=== Begin Enclosure ===

Lemma update_stored_in_range
  (h : host) (owner : account_name) (value : Z) (db db' : database) :
  window_inv (usdtable db) ->
  Forall stored_in_range (usdtable db) ->
  val_min <= value <= val_max ->
  update_eosusd_oracle h owner value db = Done tt db' ->
  Forall stored_in_range (usdtable db').
Proof.
  intros [Hwk [Hlen Hnew]] Hall Hv Hup.
  destruct (usdtable db) as [|newest rest] eqn:E.
  - rewrite (update_empty h owner value db E) in Hup. injection Hup as <-.
    cbn [usdtable with_usdtable]. constructor; [split; exact Hv|constructor].
  - destruct (Nat.eq_dec (length (newest :: rest)) 21) as [Hfull|Hpart].
    + assert (Hwk' : well_keyed (usdtable db) = true) by (rewrite E; exact Hwk).
      assert (Hlen' : length (usdtable db) = 21%nat) by (rewrite E; exact Hfull).
      destruct (update_full h owner value db Hwk' Hlen')
        as [nw [oldest [t' [_ [Hsplit [_ [Hem Hup']]]]]]].
      rewrite Hup in Hup'. injection Hup' as ->. cbn [usdtable with_usdtable].
      pose proof (emplace_perm _ _ _ Hem) as P.
      rewrite E in Hsplit. rewrite Hsplit in Hall, Hfull. rewrite E in P.
      apply Forall_app in Hall. destruct Hall as [Hrest _].
      assert (Ht' : length t' = 21%nat).
      { rewrite (Permutation_length P). rewrite length_app in Hfull.
        cbn [length] in *. lia. }
      assert (Hvals : Forall (fun r => val_min <= eosusd.value r <= val_max) t').
      { eapply Permutation_Forall; [apply Permutation_sym; exact P|].
        constructor; [exact Hv|].
        eapply Forall_impl; [|exact Hrest]. intros r [Hr _]. exact Hr. }
      eapply Permutation_Forall; [apply Permutation_sym; exact P|].
      constructor; [|exact Hrest].
      split; [exact Hv|]. cbn [eosusd.average].
      apply trimmed_average_in_range; assumption.
    + assert (Hl : (length (newest :: rest) < 21)%nat) by lia.
      specialize (Hnew Hl newest eq_refl).
      assert (Hid : 0 < eosusd.id newest < uint64_modulus).
      { rewrite Hnew. cbn [length] in *. unfold uint64_modulus. lia. }
      rewrite (update_partial h owner value db newest rest E) in Hup;
        [|cbn [length] in Hl; lia|exact Hid].
      injection Hup as <-. cbn [usdtable with_usdtable].
      constructor; [split; exact Hv|exact Hall].
Qed.

(** X4.  Along every history, every datapoint of the window holds a
    value and an average within [val_min, val_max]: the range check of
    [write] bounds the values, and an average is either the value of
    its datapoint or the floor of the mean of nine values of the
    window. *)
Theorem stored_values_and_averages_are_in_range (history : list (host * call)) :
  Forall (fun r => val_min <= eosusd.value r <= val_max /\
                   val_min <= eosusd.average r <= val_max)
         (usdtable (replay history empty_database)).
Proof.
  change (Forall stored_in_range (usdtable (replay history empty_database))).
  assert (H : forall db,
             window_inv (usdtable db) /\ Forall stored_in_range (usdtable db) ->
             Forall stored_in_range (usdtable (replay history db))).
  { induction history as [|[h c] history IH]; intros db Hdb; [apply Hdb|].
    cbn [replay]. apply IH. destruct Hdb as [Hinv Hall].
    split; [apply run_call_keeps_inv; exact Hinv|].
    destruct (run_call h c db) as [[] db'|m db'] eqn:E; [|exact Hall].
    cbn [commit]. destruct c as [owner value|l|]; cbn [run_call] in E.
    - apply write_done in E. destruct E as [_ [Hv [_ [db1 [Hc Hu]]]]].
      apply check_last_push_frame in Hc. destruct Hc as [Hw _].
      rewrite <- Hw in Hinv, Hall.
      apply (update_stored_in_range h owner value db1 db' Hinv Hall Hv Hu).
    - apply setoracles_frame in E. destruct E as [-> _]. exact Hall.
    - destruct (has_auth h titan_account) eqn:Ha.
      + rewrite (clear_done h db Ha) in E. injection E as <-. constructor.
      + rewrite (clear_abort h db Ha) in E. discriminate E. }
  apply H. split; [apply empty_window_inv|constructor].
Qed.

(** ** The rate limit along a history *)

Lemma run_call_keeps_row (owner : account_name) (h : host) (c : call) (db : database) :
  keeps_row owner c = true ->
  find owner (statstable (commit db (run_call h c db))) = find owner (statstable db).
Proof.
  intros Hk. destruct (run_call h c db) as [[] db'|m db'] eqn:E; [|reflexivity].
  cbn [commit]. destruct c as [w v|l|]; cbn [run_call keeps_row] in *.
  - apply write_stats in E. destruct E as [_ [_ [Hother _]]].
    apply Hother. apply negb_true_iff in Hk. apply Z.eqb_neq in Hk. congruence.
  - apply setoracles_frame in E. destruct E as [_ ->]. reflexivity.
  - discriminate Hk.
Qed.

Lemma replay_keeps_row (owner : account_name) (between : list (host * call))
  (db : database) :
  forallb (fun hc => keeps_row owner (snd hc)) between = true ->
  find owner (statstable (replay between db)) = find owner (statstable db).
Proof.
  revert db. induction between as [|[h c] between IH]; intros db Hall; [reflexivity|].
  cbn [forallb snd] in Hall. apply andb_true_iff in Hall. destruct Hall as [Hc Hall].
  cbn [replay]. rewrite (IH _ Hall). apply run_call_keeps_row. exact Hc.
Qed.

(** X5.  Between two writes of the same account that both ran to the
    end, with no [clear] and no other write of that account in between,
    at least [one_minute] (55,000,000 microseconds) has passed on the
    host's clock, whatever the other accounts and [setoracles] did in
    between.  The time of the first write plus [one_minute] is taken to
    fit 64 bits. *)
Theorem consecutive_writes_are_spaced
  (h1 h2 : host) (owner : account_name) (v1 v2 : Z)
  (between : list (host * call)) (db db1 db2 : database) :
  forallb (fun hc => keeps_row owner (snd hc)) between = true ->
  0 <= current_time h1 ->
  current_time h1 + one_minute < 2 ^ 64 ->
  write h1 owner v1 db = Done tt db1 ->
  write h2 owner v2 (replay between db1) = Done tt db2 ->
  current_time h1 + one_minute <= current_time h2.
Proof.
  intros Hquiet H0 Hfit Hw1 Hw2.
  change (2 ^ 64) with uint64_modulus in Hfit.
  apply write_stats in Hw1. destruct Hw1 as [_ [Hrow _]].
  apply write_stats in Hw2. destruct Hw2 as [_ [_ [_ Hrate]]].
  rewrite (replay_keeps_row owner between db1 Hquiet), Hrow in Hrate.
  cbn [eosusdstats.timestamp] in Hrate.
  rewrite wrap64_small in Hrate by (unfold one_minute in *; lia).
  exact Hrate.
Qed.

Lemma consecutive_writes_are_spaced_witness :
  current_time (host_at 60 alice) + one_minute <= current_time (host_at 115 alice).
Proof.
  apply (consecutive_writes_are_spaced
           (host_at 60 alice) (host_at 115 alice) alice 100 300
           [(host_at 70 bob, Write bob 200);
            (host_at 80 titan_account, Setoracles [alice])]
           (db_after 0) (db_after 1)
           (commit (db_after 1)
              (write (host_at 115 alice) alice 300
                 (replay [(host_at 70 bob, Write bob 200);
                          (host_at 80 titan_account, Setoracles [alice])]
                    (db_after 1))))).
  - vm_compute. reflexivity.
  - vm_compute. congruence.
  - vm_compute. reflexivity.
  - vm_compute. reflexivity.
  - vm_compute. reflexivity.
Defined.

Lemma accepted_writes_tally (owner : account_name) (history : list (host * call)) :
  forall (db : database) (n : nat),
    match find owner (statstable db) with
    | None => n = 0%nat
    | Some s => (0 < n)%nat /\ eosusdstats.count s = wrap64 (Z.of_nat n - 1)
    end ->
    match find owner (statstable (replay history db)) with
    | None => accepted_writes owner history db n = 0%nat
    | Some s =>
        (0 < accepted_writes owner history db n)%nat /\
        eosusdstats.count s = wrap64 (Z.of_nat (accepted_writes owner history db n) - 1)
    end.
Proof.
  induction history as [|[h c] history IH]; intros db n Hdb; [exact Hdb|].
  cbn [replay accepted_writes]. apply IH.
  destruct (run_call h c db) as [[] db'|m db'] eqn:E; [|destruct c; exact Hdb].
  cbn [commit]. destruct c as [w v|l|]; cbn [run_call] in E.
  - apply write_stats in E. destruct E as [_ [Hrow [Hother _]]].
    destruct (Z.eqb_spec w owner) as [->|Hne].
    + rewrite Hrow. cbn [eosusdstats.count]. split; [lia|].
      destruct (find owner (statstable db)) as [last|].
      * destruct Hdb as [Hn Hc]. rewrite Hc, wrap64_add_l. f_equal. lia.
      * subst n. reflexivity.
    + rewrite (Hother owner) by congruence. exact Hdb.
  - apply setoracles_frame in E. destruct E as [_ ->]. exact Hdb.
  - destruct (has_auth h titan_account) eqn:Ha.
    + rewrite (clear_done h db Ha) in E. injection E as <-. reflexivity.
    + rewrite (clear_abort h db Ha) in E. discriminate E.
Qed.

(** X6.  Along every history, an account has a row in [statstable]
    exactly when one of its writes ran to the end since the last
    [clear], and the count of the row is the number of these writes
    minus one (modulo 2^64): the first write stores 0 and each later one
    adds 1. *)
Theorem write_count_is_one_less_than_writes
  (history : list (host * call)) (owner : account_name) :
  match find owner (statstable (replay history empty_database)) with
  | None => accepted_writes owner history empty_database 0 = 0%nat
  | Some s =>
      (0 < accepted_writes owner history empty_database 0)%nat /\
      eosusdstats.count s
      = (Z.of_nat (accepted_writes owner history empty_database 0) - 1) mod 2 ^ 64
  end.
Proof.
  apply (accepted_writes_tally owner history empty_database 0). reflexivity.
Qed.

=== End Enclosure ===

Of the entries above, repeat exactly the lines from the line with "apply write_stats in Hw1." through the line with "cbn [commit]. destruct c as [w v|l|]; cbn [run_call]", both of them included.

  apply write_stats in Hw1. destruct Hw1 as [_ [Hrow _]].
  apply write_stats in Hw2. destruct Hw2 as [_ [_ [_ Hrate]]].
  rewrite (replay_keeps_row owner between db1 Hquiet), Hrow in Hrate.
  cbn [eosusdstats.timestamp] in Hrate.
  rewrite wrap64_small in Hrate by (unfold one_minute in *; lia).
  exact Hrate.
Qed.

Lemma consecutive_writes_are_spaced_witness :
  current_time (host_at 60 alice) + one_minute <= current_time (host_at 115 alice).
Proof.
  apply (consecutive_writes_are_spaced
           (host_at 60 alice) (host_at 115 alice) alice 100 300
           [(host_at 70 bob, Write bob 200);
            (host_at 80 titan_account, Setoracles [alice])]
           (db_after 0) (db_after 1)
           (commit (db_after 1)
              (write (host_at 115 alice) alice 300
                 (replay [(host_at 70 bob, Write bob 200);
                          (host_at 80 titan_account, Setoracles [alice])]
                    (db_after 1))))).
  - vm_compute. reflexivity.
  - vm_compute. congruence.
  - vm_compute. reflexivity.
  - vm_compute. reflexivity.
  - vm_compute. reflexivity.
Defined.

Lemma accepted_writes_tally (owner : account_name) (history : list (host * call)) :
  forall (db : database) (n : nat),
    match find owner (statstable db) with
    | None => n = 0%nat
    | Some s => (0 < n)%nat /\ eosusdstats.count s = wrap64 (Z.of_nat n - 1)
    end ->
    match find owner (statstable (replay history db)) with
    | None => accepted_writes owner history db n = 0%nat
    | Some s =>
        (0 < accepted_writes owner history db n)%nat /\
        eosusdstats.count s = wrap64 (Z.of_nat (accepted_writes owner history db n) - 1)
    end.
Proof.
  induction history as [|[h c] history IH]; intros db n Hdb; [exact Hdb|].
  cbn [replay accepted_writes]. apply IH.
  destruct (run_call h c db) as [[] db'|m db'] eqn:E; [|destruct c; exact Hdb].
  cbn [commit]. destruct c as [w v|l|]; cbn [run_call] in E.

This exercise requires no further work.